# ACTIVITY
The word "pose" may appear in some lines of the data; copy every such line.

*** DATA LISTING

(** C3.  A served creation stores the post with the flag its body asks
    for (off when it asks for none) and dates it exactly when that flag is
    on.  From then on, through any run of PUTs on the post by any callers,
    the post stays, and every further PUT on it is answered: the author's,
    with a body that is not empty, is served (200); a served PUT writes the
    flag its body asks for; it sets [published_at] to its clock reading
    exactly when it is served, asks for [is_published] true and finds
    [published_at] unset, and otherwise (unpublishing included) leaves it as
    it is.  A date once set is never replaced, and [published_at] is set if
    and only if the post was published at some point of the run. *)
Theorem published_at_set_once hash s now data r resp s1 :
  consistent s ->
  App.dispatch hash now (App.POST_api_posts data) r s = Some (resp, s1) ->
  status resp = 201 ->
  exists p,
    body resp = PostMessage "Post created successfully" (post_to_dict s1 p)
    /\ Db.get_post s1 (Post.id p) = Some p
    /\ Post.is_published p = default false (asks_published data)
    /\ Post.published_at p = (if Post.is_published p then Some now else None)
    /\ forall s2, rtc (put_step (Post.id p)) s1 s2 ->
       exists q,
         Db.get_post s2 (Post.id p) = Some q
         /\ (Post.published_at q <> None <-> ever_published (Post.id p) s1 s2)
         /\ (forall hash' now' data' r',
               exists resp' s3 q',
                 App.dispatch hash' now' (App.PUT_api_post (Post.id p) data') r' s2
                 = Some (resp', s3)
                 /\ Db.get_post s3 (Post.id p) = Some q'
                 /\ (Flask.bearer r' = Flask.bearer r -> Json.truthy_post data' = true ->
                     status resp' = 200)
                 /\ Post.is_published q'
                    = (if bool_decide (status resp' = 200)
                       then default (Post.is_published q) (asks_published data')
                       else Post.is_published q)
                 /\ Post.published_at q'
                    = (if bool_decide (status resp' = 200
                                       /\ asks_published data' = Some true
                                       /\ Post.published_at q = None)
                       then Some now' else Post.published_at q))
         /\ (forall s3 q3 t,
               rtc (put_step (Post.id p)) s2 s3 ->
               Db.get_post s3 (Post.id p) = Some q3 ->
               Post.published_at q = Some t -> Post.published_at q3 = Some t).
Proof.
  intros Hs Hcreate Hst.
  destruct (create_post_201 _ _ _ _ _ _ _ Hcreate Hst)
    as (p & -> & Hid & -> & Hat & Hflag & Hauthor).
  assert (Db.get_post (with_post s p) (Post.id p) = Some p) as Hp.
  { apply get_post_fresh; [apply Hs | exact Hid]. }
  assert (Post.is_published p = true -> Post.published_at p <> None) as Hinv.
  { intros Hpub. rewrite Hat, Hpub. discriminate. }
  assert (Post.published_at p <> None -> Post.is_published p = true) as Hcreated.
  { rewrite Hat. destruct (Post.is_published p); [reflexivity | contradiction]. }
  exists p. split; [reflexivity|]. split; [exact Hp|]. split; [exact Hflag|].
  split; [exact Hat|].
  intros s2 Hrun.
  destruct (puts_post _ _ _ Hrun _ Hp) as (q & Hq & Hown & _ & Hinv2).
  exists q. split; [exact Hq|]. split; [split|split].
  - intros Hdated. eapply dated_ever_published; eauto.
  - intros (s' & q' & Hrun1 & Hrun2 & Hq' & Hpub).
    destruct (puts_post _ _ _ Hrun1 _ Hp) as (q'' & Hq'' & _ & _ & Hinv').
    assert (q'' = q') as -> by congruence.
    specialize (Hinv' Hinv Hpub).
    destruct (Post.published_at q') as [t|] eqn:Et; [|contradiction].
    destruct (puts_post _ _ _ Hrun2 _ Hq') as (q3 & Hq3 & _ & Hkeep & _).
    assert (q3 = q) as -> by congruence.
    rewrite (Hkeep t Et). discriminate.
  - intros hash' now' data' r'.
    destruct (dispatch_total hash' now' (App.PUT_api_post (Post.id p) data') r' s2)
      as ([resp' s3] & Hput).
    destruct (put_post _ _ _ _ _ _ _ _ _ Hput Hq) as (q' & Hq' & Hat' & Hpub' & _).
    exists resp', s3, q'. split; [exact Hput|]. split; [exact Hq'|].
    split; [|split; [exact Hpub' | exact Hat']].
    intros Hsame Htruthy. eapply put_by_owner; [exact Hput | exact Hq | | exact Htruthy].
    rewrite Hsame, <- Hauthor. now rewrite Hown.
  - intros s3 q3 t Hrun3 Hq3 Ht.
    destruct (puts_post _ _ _ Hrun3 _ Hq) as (q3' & Hq3' & _ & Hkeep & _).
    assert (q3' = q3) as -> by congruence. now apply Hkeep.
Qed.

Lemma published_at_set_once_witness :
  exists s1 s3 q resp' s4 q',
    App.dispatch (fun p => p) 1 (App.POST_api_posts draft_request) (as_user 0) empty_store
    = Some (mkResponse 201
              (PostMessage "Post created successfully"
                 (mkPostDict (Post.mk 0 "Hello World" "x" "" "hello-world" false None 1 1 0)
                    None [] 0)), s1)
    /\ option_map snd
         (App.serve (fun p => p)
            [(5, App.PUT_api_post 0 publish_body, as_user 0);
             (7, App.PUT_api_post 0 unpublish_body, as_user 0)] s1) = Some s3
    /\ Db.get_post s3 0 = Some q
    /\ Post.is_published q = false /\ Post.published_at q = Some 5
    /\ App.dispatch (fun p => p) 9 (App.PUT_api_post 0 publish_body) (as_user 0) s3
       = Some (resp', s4)
    /\ status resp' = 200
    /\ Db.get_post s4 0 = Some q'
    /\ Post.is_published q' = true /\ Post.published_at q' = Some 5.
Proof.
  set (p0 := Post.mk 0 "Hello World" "x" "" "hello-world" false None 1 1 0).
  set (s1 := mkStore [] [p0] [] [] [] 1).
  set (s2 := mkStore [] [Post.mk 0 "Hello World" "x" "" "hello-world" true (Some 5) 1 5 0]
               [] [] [] 1).
  set (s3 := mkStore [] [Post.mk 0 "Hello World" "x" "" "hello-world" false (Some 5) 1 7 0]
               [] [] [] 1).
  assert (App.dispatch (fun p => p) 1 (App.POST_api_posts draft_request) (as_user 0)
            empty_store
          = Some (mkResponse 201
                    (PostMessage "Post created successfully" (mkPostDict p0 None [] 0)), s1))
    as Hcreate by (vm_compute; reflexivity).
  assert (rtc (put_step 0) s1 s3) as Hrun.
  { apply rtc_l with s2; [|apply rtc_once].
    - exists (fun p => p), 5, publish_body, (as_user 0). eexists. vm_compute. reflexivity.
    - exists (fun p => p), 7, unpublish_body, (as_user 0). eexists. vm_compute. reflexivity. }
  destruct (published_at_set_once _ _ _ _ _ _ _ empty_store_consistent Hcreate eq_refl)
    as (p & Hbody & _ & _ & _ & Hruns).
  assert (p = p0) as -> by (simpl in Hbody; now injection Hbody).
  destruct (Hruns s3 Hrun) as (q & Hq & _ & Hput & _).
  destruct (Hput (fun p => p) 9 publish_body (as_user 0))
    as (resp' & s4 & q' & Hd & Hq' & Hserved & Hflag & Hdate).
  change (Some (Post.mk 0 "Hello World" "x" "" "hello-world" false (Some 5) 1 7 0) = Some q)
    in Hq.
  injection Hq as <-.
  specialize (Hserved eq_refl eq_refl).
  rewrite (bool_decide_eq_true_2 _ Hserved) in Hflag.
  rewrite bool_decide_eq_false_2 in Hdate by (intros (_ & _ & H); discriminate H).
  exists s1, s3, (Post.mk 0 "Hello World" "x" "" "hello-world" false (Some 5) 1 7 0),
    resp', s4, q'.
  split; [exact Hcreate|]. split; [reflexivity|]. split; [reflexivity|].
  split; [reflexivity|]. split; [reflexivity|]. split; [exact Hd|].
  split; [exact Hserved|]. split; [exact Hq'|].
  split; [exact Hflag | exact Hdate].
Defined.

(** ** Authorization of PUT and DELETE *)

Section Authorization.

Lemma get_user_id s uid user : Db.get_user s uid = Some user -> User.id user = uid.
Proof.
  unfold Db.get_user, Db.first. intros H. apply find_some in H as [_ H].
  now apply bool_decide_eq_true in H.
Qed.

Lemma permission_denied_spec post uid user :
  User.id user = uid ->
  Api.permission_denied post uid (Some user)
  = inr (negb (bool_decide (can_mutate user post))).
Proof.
  intros <-. unfold Api.permission_denied, can_mutate.
  destruct (decide (Post.user_id post = User.id user)) as [Ho|Ho].
  - rewrite (bool_decide_eq_true_2 _ Ho). simpl.
    rewrite bool_decide_eq_true_2; [reflexivity | left; congruence].
  - rewrite (bool_decide_eq_false_2 _ Ho). simpl. f_equal. f_equal.
    destruct (User.is_admin user) eqn:Ha.
    + symmetry. apply bool_decide_eq_true_2. now right.
    + symmetry. apply bool_decide_eq_false_2. intros [?|?]; congruence.
Qed.

Lemma get_post_deleted s pid : Db.get_post (Db.delete_post s pid) pid = None.
Proof.
  unfold Db.get_post, Db.first, Db.delete_post. simpl posts.
  destruct (find _ _) as [p|] eqn:E; [|reflexivity].
  apply find_some in E as [Hin Hp]. apply List.filter_In in Hin as [_ Hn].
  rewrite Hp in Hn. discriminate.
Qed.

(** PUT and DELETE for an actor whose user row is [actor]. *)
Lemma mutation_by_user hash now pid data r s actor post :
  Flask.bearer r = Some (User.id actor) ->
  Db.get_user s (User.id actor) = Some actor ->
  Db.get_post s pid = Some post ->
  App.dispatch hash now (App.PUT_api_post pid data) r s
  = Some (if bool_decide (can_mutate actor post)
          then match data with
               | Some d =>
                   if Json.truthy_post data
                   then (mkResponse 200
                           (PostMessage "Post updated successfully"
                              (post_to_dict (Db.update_post s pid (Api.apply_update now d))
                                 (Api.apply_update now d post))),
                         Db.update_post s pid (Api.apply_update now d))
                   else (mkResponse 400 (Error "No data provided"), s)
               | None => (mkResponse 400 (Error "No data provided"), s)
               end
          else (mkResponse 403 (Error "Permission denied"), s))
  /\ App.dispatch hash now (App.DELETE_api_post pid) r s
     = Some (if bool_decide (can_mutate actor post)
             then (mkResponse 200 (Message "Post deleted successfully"), Db.delete_post s pid)
             else (mkResponse 403 (Error "Permission denied"), s)).
Proof.
  intros Hr Hu Hp. unfold App.dispatch. rewrite !(jwt_required_valid _ _ _ _ _ Hr).
  unfold Api.update_post, Api.delete_post, Flask.get_jwt_identity.
  cbn [Flask.jwt_identity]. rewrite Hp, Hu.
  rewrite (permission_denied_spec post (User.id actor) actor eq_refl).
  destruct (bool_decide (can_mutate actor post)); cbn [negb]; [|split; reflexivity].
  split; [|reflexivity].
  destruct data as [d|]; [|reflexivity]. now destruct (Json.truthy_post (Some d)).
Qed.

(** PUT and DELETE for a token whose user row does not exist. *)
Lemma mutation_without_user hash now pid data r s uid post :
  Flask.bearer r = Some uid ->
  Db.get_user s uid = None ->
  Db.get_post s pid = Some post ->
  Post.user_id post <> uid ->
  App.dispatch hash now (App.PUT_api_post pid data) r s = Some (Flask.internal_error, s)
  /\ App.dispatch hash now (App.DELETE_api_post pid) r s = Some (Flask.internal_error, s).
Proof.
  intros Hr Hu Hp Hown. unfold App.dispatch. rewrite !(jwt_required_valid _ _ _ _ _ Hr).
  unfold Api.update_post, Api.delete_post, Flask.get_jwt_identity.
  cbn [Flask.jwt_identity]. rewrite Hp, Hu. unfold Api.permission_denied.
  rewrite (bool_decide_eq_false_2 _ Hown). split; reflexivity.
Qed.
(** * Content-addressed file identification: FileHasher and DuplicateFileFinder

    A shallow embedding of [src/file_hasher.py] and [src/duplicate_finder.py].
    Python functions become Rocq functions in a small world-passing monad:
    the world holds the file system, the pending answers of [input()], and
    the log of everything the program did to the outside (files opened,
    deleted, moved, lines printed).  A Python exception is a [Raised]
    outcome; a loop that did not finish within its fuel is [Diverged]. *)

From Stdlib Require Import ZArith String Ascii List Lia Bool Arith.
From Stdlib Require Import Sorting.Sorted Sorting.Permutation.
From Stdlib Require Import Decimal DecimalString DecimalNat.
From stdpp Require Import base gmap strings.
Import ListNotations.

Local Open Scope string_scope.
Local Open Scope list_scope.

(** ** Python values the two scripts pass around *)

(** A [bytes] object. *)
Abbreviation bytes := (list Byte.byte).

(** The exceptions the scripts raise or meet.  In Python 3 [IOError] is
    [OSError], and [FileNotFoundError], [PermissionError],
    [IsADirectoryError] and [shutil.Error] are subclasses of it: they are all
    [OSError] here, told apart by [os_kind]. *)
Inductive os_kind := ENOENT | EACCES | EISDIR | EIO | EEXIST | ENOTDIR.

Inductive exn :=
| ValueError (msg : string)
| OSError (k : os_kind) (path : string)
| TypeError (msg : string)
| AttributeError (msg : string)
| IndexError
| JSONDecodeError
| EOFError.

(** [except (IOError, OSError)] and [except OSError] catch exactly these. *)
Definition is_OSError (e : exn) : bool :=
  match e with OSError _ _ => true | _ => false end.

(** What running a piece of Python gives: a value, an exception that is
    propagating, or no answer because a loop was cut off by its fuel. *)
Inductive outcome (A : Type) :=
| Returned (a : A)
| Raised (e : exn)
| Diverged.
Arguments Returned {A} a.
Arguments Raised {A} e.
Arguments Diverged {A}.

(** ** Insertion-ordered dictionaries

    A Python [dict] keeps its keys in insertion order; assigning to a key
    that is present replaces the value in place, assigning to a new key
    appends.  The order decides in which order groups are processed and
    prompts are shown, so a dict is an association list with these two
    operations, not an unordered map. *)
Module PyDict.
Section Dict.
Context {V : Type}.

Definition t := list (string * V).

Fixpoint get (k : string) (d : t) : option V :=
  match d with
  | [] => None
  | (k', v) :: d' => if String.eqb k k' then Some v else get k d'
  end.

(** [d[k] = v] *)
Fixpoint set (k : string) (v : V) (d : t) : t :=
  match d with
  | [] => [(k, v)]
  | (k', v') :: d' =>
      if String.eqb k k' then (k', v) :: d' else (k', v') :: set k v d'
  end.

Definition keys (d : t) : list string := map fst d.
Definition values (d : t) : list V := map snd d.
Definition items (d : t) : list (string * V) := d.
Definition contains (k : string) (d : t) : bool :=
  match get k d with Some _ => true | None => false end.

End Dict.
Arguments t V : clear implicits.
End PyDict.

(** ** The outside world *)

(** A regular file: its bytes, its modification time, whether [open] is
    permitted, the offset of the first byte that cannot be read (a bad
    sector, a vanished network share), and whether the directory entry may
    be removed or renamed.  [st_mtime] is a float in Python; only its order
    is ever used, so it is an integer count of clock ticks here. *)
Record file_node := {
  f_data : bytes;
  f_mtime : Z;
  f_readable : bool;
  f_fault : option nat;
  f_removable : bool
}.

Inductive node :=
| NFile (f : file_node)
| NDir (size mtime : Z).

(** One line of standard output, with the values it was formatted from. *)
Inductive message :=
| MsgErrorReading (path : string) (e : exn)
| MsgVerifying (name : string)
| MsgVerificationComplete
| MsgScanningForFiles
| MsgDirectoryMissing (d : string)
| MsgScanning (d : string)
| MsgProcessed (n : Z)
| MsgErrorProcessing (path : string) (e : exn)
| MsgCompletedScanning (n : Z)
| MsgIdentifying
| MsgFoundSets (n : nat)
| MsgNoDuplicatesToRemove
| MsgDryRunDelete
| MsgProcessingSet (hash_prefix : string)
| MsgKeeping (path : string)
| MsgCancelled
| MsgSkipping (path : string)
| MsgDeleted (path : string)
| MsgWouldDelete (path : string)
| MsgErrorDeleting (path : string) (e : exn)
| MsgRemoveSummary (dry_run : bool) (space_freed : Z) (removed_count : Z)
| MsgNoDuplicatesToMove
| MsgDryRunMove
| MsgMoved (src dst : string)
| MsgWouldMove (src dst : string)
| MsgErrorMoving (path : string) (e : exn)
| MsgMoveSummary (dry_run : bool) (moved_count : Z) (target_folder : string).

(** What the program did to the outside, in order. *)
Inductive event :=
| EvOpen (path : string)
| EvUnlink (path : string)
| EvMove (src dst : string)
| EvMkdir (path : string)
| EvInput (prompt : string)
| EvPrint (m : message).

(** The world: the file system by path; what [os.walk] yields for a root,
    as (directory, file names) pairs; which file descriptors are open; the
    working directory; the answers waiting at the prompt; and the log. *)
Record world := {
  fs : gmap string node;
  walk : string -> list (string * list string);
  fd_open : Z -> bool;
  cwd : string;
  stdin : list string;
  log : list event
}.

Definition with_fs (w : world) (m : gmap string node) : world :=
  {| fs := m; walk := walk w; fd_open := fd_open w; cwd := cwd w;
     stdin := stdin w; log := log w |}.
Definition with_stdin (w : world) (i : list string) : world :=
  {| fs := fs w; walk := walk w; fd_open := fd_open w; cwd := cwd w;
     stdin := i; log := log w |}.
Definition with_event (w : world) (e : event) : world :=
  {| fs := fs w; walk := walk w; fd_open := fd_open w; cwd := cwd w;
     stdin := stdin w; log := log w ++ [e] |}.

(** ** The monad of Python statements *)

Definition Py (A : Type) : Type := world -> outcome A * world.

Definition ret {A} (a : A) : Py A := fun w => (Returned a, w).
Definition raise {A} (e : exn) : Py A := fun w => (Raised e, w).
Definition diverge {A} : Py A := fun w => (Diverged, w).

Definition bind {A B} (c : Py A) (k : A -> Py B) : Py B :=
  fun w =>
    match c w with
    | (Returned a, w') => k a w'
    | (Raised e, w') => (Raised e, w')
    | (Diverged, w') => (Diverged, w')
    end.

(** [try: c  except <the exceptions caught holds of>: handler] *)
Definition try_except {A} (c : Py A) (caught : exn -> bool)
    (handler : exn -> Py A) : Py A :=
  fun w =>
    match c w with
    | (Raised e, w') => if caught e then handler e w' else (Raised e, w')
    | r => r
    end.

Declare Scope py_scope.
Delimit Scope py_scope with py.
Notation "'do' x <- c ; k" := (bind c (fun x => k))
  (at level 10, x name, c at level 100, k at level 200) : py_scope.
Notation "'do' ' p <- c ; k" := (bind c (fun x => match x with p => k end))
  (at level 10, p pattern, c at level 100, k at level 200) : py_scope.
Notation "c ;; k" := (bind c (fun _ => k))
  (at level 100, k at level 200, right associativity) : py_scope.
Local Open Scope py_scope.

Definition emit (e : event) : Py unit :=
  fun w => (Returned tt, with_event w e).
Definition print (m : message) : Py unit := emit (EvPrint m).
Definition get_world : Py world := fun w => (Returned w, w).

(** [for x in l: body], threading the loop-carried variables [acc]. *)
Fixpoint for_each {A S} (l : list A) (body : S -> A -> Py S) (acc : S) : Py S :=
  match l with
  | [] => ret acc
  | x :: l' => do acc' <- body acc x; for_each l' body acc'
  end.

(** ** Library functions the scripts call *)

(** *** hashlib

    The constructors of [hashlib] are taken as given: a hash object is made
    by name, fed chunks, and asked for its hexadecimal digest.  Nothing is
    assumed about the digests themselves. *)
Class Hashlib := {
  hash_obj : Type;
  hashlib_new : string -> hash_obj;
  hash_update : hash_obj -> bytes -> hash_obj;
  hexdigest : hash_obj -> string
}.

(** *** zlib.crc32

    [zlib.crc32(data, value)]: the CRC-32 of zlib (reflected polynomial
    [0xEDB88320]), continuing from the running checksum [value]; the result
    is an unsigned 32-bit integer. *)
Definition crc32_bit (c : Z) : Z :=
  if Z.testbit c 0 then Z.lxor (Z.shiftr c 1) 3988292384 else Z.shiftr c 1.

Definition crc32_byte (c : Z) (b : Byte.byte) : Z :=
  let c0 := Z.lxor c (Z.of_N (Byte.to_N b)) in
  crc32_bit (crc32_bit (crc32_bit (crc32_bit
    (crc32_bit (crc32_bit (crc32_bit (crc32_bit c0))))))).

Definition zlib_crc32 (data : bytes) (value : Z) : Z :=
  Z.lxor (fold_left crc32_byte data
            (Z.lxor (Z.land value 4294967295) 4294967295))
         4294967295.

(** *** Formatting *)

Definition hex_digit (n : Z) : ascii :=
  if (n <? 10)%Z then ascii_of_nat (Z.to_nat (48 + n))
  else ascii_of_nat (Z.to_nat (87 + n)).

Fixpoint hex_digits (width : nat) (n : Z) (acc : string) : string :=
  match width with
  | O => acc
  | S width' => hex_digits width' (n / 16)%Z (String (hex_digit (n mod 16)%Z) acc)
  end.

(** [f"{n:08x}"] for [0 <= n < 2^32]. *)
Definition format_08x (n : Z) : string := hex_digits 8 n "".

(** [str(n)] for a natural number. *)
Definition str_of_nat (n : nat) : string :=
  NilEmpty.string_of_uint (Nat.to_uint n).

(** *** Strings *)

(** [s.startswith(p)] *)
Definition startswith (p s : string) : bool := String.prefix p s.

(** [p in s] for strings: [p] occurs in [s]. *)
Fixpoint str_contains (p s : string) : bool :=
  String.prefix p s ||
  match s with
  | EmptyString => false
  | String _ s' => str_contains p s'
  end.

(** *** Files *)

(** [os.path.exists(p)], [os.path.isfile(p)] for a string [p]. *)
Definition os_path_exists (w : world) (p : string) : bool :=
  match fs w !! p with Some _ => true | None => false end.

Definition os_path_isfile (w : world) (p : string) : bool :=
  match fs w !! p with Some (NFile _) => true | _ => false end.

(** [os.stat(p)]: size and modification time. *)
Definition os_stat (p : string) : Py (Z * Z) :=
  fun w =>
    match fs w !! p with
    | Some (NFile f) => (Returned (Z.of_nat (length (f_data f)), f_mtime f), w)
    | Some (NDir size mtime) => (Returned (size, mtime), w)
    | None => (Raised (OSError ENOENT p), w)
    end.

(** An open binary file: what is left to read and how far the reader is
    from the first unreadable byte. *)
Record handle := {
  h_path : string;
  h_rest : bytes;
  h_good : option nat
}.

(** [open(p, 'rb')] *)
Definition open_rb (p : string) : Py handle :=
  fun w =>
    let w' := with_event w (EvOpen p) in
    match fs w !! p with
    | None => (Raised (OSError ENOENT p), w')
    | Some (NDir _ _) => (Raised (OSError EISDIR p), w')
    | Some (NFile f) =>
        if f_readable f
        then (Returned {| h_path := p; h_rest := f_data f; h_good := f_fault f |}, w')
        else (Raised (OSError EACCES p), w')
    end.
Lemma writes_to_one_set k (ws : list (@item_type_ T)) : ∀ c,
  wf c → capacity_ c ≠ 0 → Forall (to_set k c) ws →
  ∃ c',
    run ((fun w => Write w.1 w.2) <$> ws) c
    = Ok (c', held (reverse (drop (assoc_ c) (reverse ws ++ line k c))))
    ∧ wf c' ∧ assoc_ c' = assoc_ c
    ∧ line k c' = take (assoc_ c) (reverse ws ++ line k c)
    ∧ (∀ k', set_of k' c ≠ set_of k c → line k' c' = line k' c).
Proof.
  induction ws as [|[k1 v1] ws IH]; intros c Hwf Hc Hws.
  { pose proof (line_length k c Hwf Hc) as Hlen.
    exists c. simpl. rewrite <- Hlen at 1. rewrite drop_all.
    rewrite <- Hlen, firstn_all. done. }
  apply Forall_cons in Hws as [[Hk1 Hset] Hws]. simpl in Hk1, Hset.
  destruct (wf_sets c Hwf Hc) as [_ Ha].
  pose proof (line_length k c Hwf Hc) as Hlen.
  set (old := line k c) in *.
  set (c1 := replace_line k1 c (push_front (k1, v1) old)).
  assert (length (push_front (k1, v1) old) = assoc_ c) as Hlen1
    by (rewrite push_front_length; lia).
  assert (wf c1) as Hwf1 by by apply replace_line_wf.
  assert (line k c1 = push_front (k1, v1) old) as Hline1.
  { unfold c1. rewrite line_replace_line by done. by rewrite decide_True. }
  destruct (IH c1 Hwf1 Hc) as (c' & Hrun & Hwf' & Hassoc & Hline & Hother).
  { eapply Forall_impl; [exact Hws|]. intros w [? ?]. by split. }
  destruct (last_exists old) as [y Hy]; [lia|].
  exists c'. split; [|split; [done|split; [done|split]]].
  - rewrite fmap_cons. cbn [run exec fst snd]. rewrite write_line by done.
    rewrite (line_same_set k1 k c Hset). fold old. fold c1.
    cbn [mbind outcome_bind fst snd].
    rewrite Hrun. cbn [mbind outcome_bind fst snd]. do 2 f_equal.
    rewrite Hline1. change (assoc_ c1) with (assoc_ c). rewrite <- Hlen.
    rewrite reverse_cons, <- (assoc (++)). simpl.
    rewrite (drop_push_front _ old (k1, v1) y Hy).
    rewrite reverse_app, held_app. f_equal.
    rewrite displaced_held by lia. by rewrite (drop_last old y Hy).
  - rewrite Hline, Hline1. change (assoc_ c1) with (assoc_ c).
    rewrite <- Hlen, reverse_cons, <- (assoc (++)). simpl.
    by apply take_push_front; lia.
  - intros k' Hk'. rewrite Hother by done. unfold c1.
    rewrite line_replace_line by done. rewrite decide_False; [done|].
    by rewrite Hset.
Qed.

(** X8: writes that all fall into one set leave it in least-recently-
    written order. After the writes [ws] the set holds the first A
    entries of the writes, newest first, followed by the former slots;
    the entries beyond A were handed to the write-out functor, oldest
    first (former slots from the last one backward, then the earliest
    writes), the empty ones skipped. The other sets are untouched. *)
Theorem writes_evict_oldest_first k (ws : list (@item_type_ T)) c :
  wf c → capacity_ c ≠ 0 → Forall (to_set k c) ws →
  ∃ c',
    run ((fun w => Write w.1 w.2) <$> ws) c
    = Ok (c', held (reverse (drop (assoc_ c) (reverse ws ++ line k c))))
    ∧ line k c' = take (assoc_ c) (reverse ws ++ line k c)
    ∧ (∀ k', set_of k' c ≠ set_of k c → line k' c' = line k' c).
Proof.
  intros Hwf Hc Hws.
  destruct (writes_to_one_set k ws c Hwf Hc Hws) as (c' & ? & _ & _ & ? & ?).
  by exists c'.
Qed.

End CacheInvariants.

(** *** The invariants on the sample cache *)

Lemma sample_line_dense : dense (line 5%Z sample_cache).
Proof.
  change (line 5%Z sample_cache) with [(3%Z, 20); (1%Z, 10)].
  intros [|[|i]] [|[|j]] x y _ Hx Hy _; simpl in Hx, Hy; try done;
    injection Hx as <-; unfold occupied; simpl; lia.
Qed.

Lemma occupied_slots_form_prefix_witness :
  ∃ c' out,
    run [Write 1%Z 10; Write 3%Z 20; Write 5%Z 30; Read 3%Z; Erase 2%Z]
        (construct 0 4 2) = Ok (c', out)
    ∧ dense_sets c'.
Proof.
  eexists _, _. split; [vm_compute; reflexivity|].
  eapply (occupied_slots_form_prefix 0 4 2
            [Write 1%Z 10; Write 3%Z 20; Write 5%Z 30; Read 3%Z; Erase 2%Z]).
  - repeat constructor; simpl; done.
  - vm_compute. reflexivity.
Defined.

Lemma write_out_only_when_full_witness :
  ∃ c' out,
    write 5%Z 30 sample_cache = Ok (true, c', out)
    ∧ (out ≠ [] ↔ Forall occupied (line 5%Z sample_cache)).
Proof.
  apply (write_out_only_when_full 5%Z 30 sample_cache sample_cache_wf);
    [done|done|exact sample_line_dense].
Defined.

Lemma miss_changes_nothing_witness :
  read 2%Z sample_cache = Ok (None, sample_cache, [])
  ∧ (capacity_ sample_cache ≠ 0 →
     erase 2%Z sample_cache = Ok (false, sample_cache, [])).
Proof.
  apply (miss_changes_nothing 2%Z sample_cache sample_cache_wf); [done|].
  change (line 2%Z sample_cache) with [(0%Z, 0); (0%Z, 0)].
  repeat constructor; unfold has_key; simpl; lia.
Defined.

Lemma erase_after_write_witness :
  ∃ c1 out1 c2,
    write 5%Z 30 sample_cache = Ok (true, c1, out1)
    ∧ erase 5%Z c1 = Ok (true, c2, [30]).
Proof.
  destruct (erase_after_write 5%Z 30 sample_cache sample_cache_wf
              ltac:(done) ltac:(done))
    as (c1 & out1 & c2 & Hw & He & _).
  exists c1, out1, c2. split; [exact Hw|exact He].
Defined.

Lemma flush_empties_witness :
  ∃ c1 out,
    flush sample_cache = Ok (c1, out)
    ∧ flush c1 = Ok (c1, [])
    ∧ read 3%Z c1 = Ok (None, c1, []).
Proof.
  destruct (flush_empties sample_cache sample_cache_wf)
    as (c1 & out & Hf & Hf' & Hr & _).
  exists c1, out. split; [exact Hf|]. split; [exact Hf'|].
  apply Hr. done.
Defined.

******

# EXERCISE RESULT
  { pose proof (line_length k c Hwf Hc) as Hlen.
  pose proof (line_length k c Hwf Hc) as Hlen.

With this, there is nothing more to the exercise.